Top of Records supplied
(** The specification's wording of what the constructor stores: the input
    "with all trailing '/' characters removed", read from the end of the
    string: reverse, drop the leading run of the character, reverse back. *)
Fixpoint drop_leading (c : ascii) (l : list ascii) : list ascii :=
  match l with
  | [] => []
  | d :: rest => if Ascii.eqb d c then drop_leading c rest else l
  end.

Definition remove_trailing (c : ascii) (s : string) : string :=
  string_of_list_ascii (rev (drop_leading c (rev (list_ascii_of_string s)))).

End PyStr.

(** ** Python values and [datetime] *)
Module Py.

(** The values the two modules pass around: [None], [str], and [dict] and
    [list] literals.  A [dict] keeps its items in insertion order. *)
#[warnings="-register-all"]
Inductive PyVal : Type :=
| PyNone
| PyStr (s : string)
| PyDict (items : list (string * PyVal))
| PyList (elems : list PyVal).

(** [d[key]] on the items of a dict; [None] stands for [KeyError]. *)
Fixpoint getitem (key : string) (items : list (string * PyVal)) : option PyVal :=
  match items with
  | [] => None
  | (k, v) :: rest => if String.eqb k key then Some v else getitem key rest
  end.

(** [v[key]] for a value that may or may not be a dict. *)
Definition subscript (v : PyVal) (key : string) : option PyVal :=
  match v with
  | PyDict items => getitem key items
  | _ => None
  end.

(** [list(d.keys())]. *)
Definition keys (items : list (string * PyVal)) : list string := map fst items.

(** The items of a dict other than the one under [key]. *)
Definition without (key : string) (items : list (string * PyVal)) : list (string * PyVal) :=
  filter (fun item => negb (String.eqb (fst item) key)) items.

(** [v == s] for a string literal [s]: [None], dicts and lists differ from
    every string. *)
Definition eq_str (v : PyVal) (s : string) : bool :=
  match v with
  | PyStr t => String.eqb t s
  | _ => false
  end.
Bottom of Records supplied
■ **Required work**:
Each and every record above needs writing out exactly.

■ **Task result**:
(** The specification's wording of what the constructor stores: the input
    "with all trailing '/' characters removed", read from the end of the
    string: reverse, drop the leading run of the character, reverse back. *)
Fixpoint drop_leading (c : ascii) (l : list ascii) : list ascii :=
  match l with
  | [] => []
  | d :: rest => if Ascii.eqb d c then drop_leading c rest else l
  end.

Definition remove_trailing (c : ascii) (s : string) : string :=
  string_of_list_ascii (rev (drop_leading c (rev (list_ascii_of_string s)))).

End PyStr.

(** ** Python values and [datetime] *)
Module Py.

(** The values the two modules pass around: [None], [str], and [dict] and
    [list] literals.  A [dict] keeps its items in insertion order. *)
#[warnings="-register-all"]
Inductive PyVal : Type :=
| PyNone
| PyStr (s : string)
| PyDict (items : list (string * PyVal))
| PyList (elems : list PyVal).

(** [d[key]] on the items of a dict; [None] stands for [KeyError]. *)
Fixpoint getitem (key : string) (items : list (string * PyVal)) : option PyVal :=
  match items with
  | [] => None
  | (k, v) :: rest => if String.eqb k key then Some v else getitem key rest
  end.

(** [v[key]] for a value that may or may not be a dict. *)
Definition subscript (v : PyVal) (key : string) : option PyVal :=
  match v with
  | PyDict items => getitem key items
  | _ => None
  end.

(** [list(d.keys())]. *)
Definition keys (items : list (string * PyVal)) : list string := map fst items.

(** The items of a dict other than the one under [key]. *)
Definition without (key : string) (items : list (string * PyVal)) : list (string * PyVal) :=
  filter (fun item => negb (String.eqb (fst item) key)) items.

(** [v == s] for a string literal [s]: [None], dicts and lists differ from
    every string. *)
Definition eq_str (v : PyVal) (s : string) : bool :=
  match v with
  | PyStr t => String.eqb t s
  | _ => false
  end.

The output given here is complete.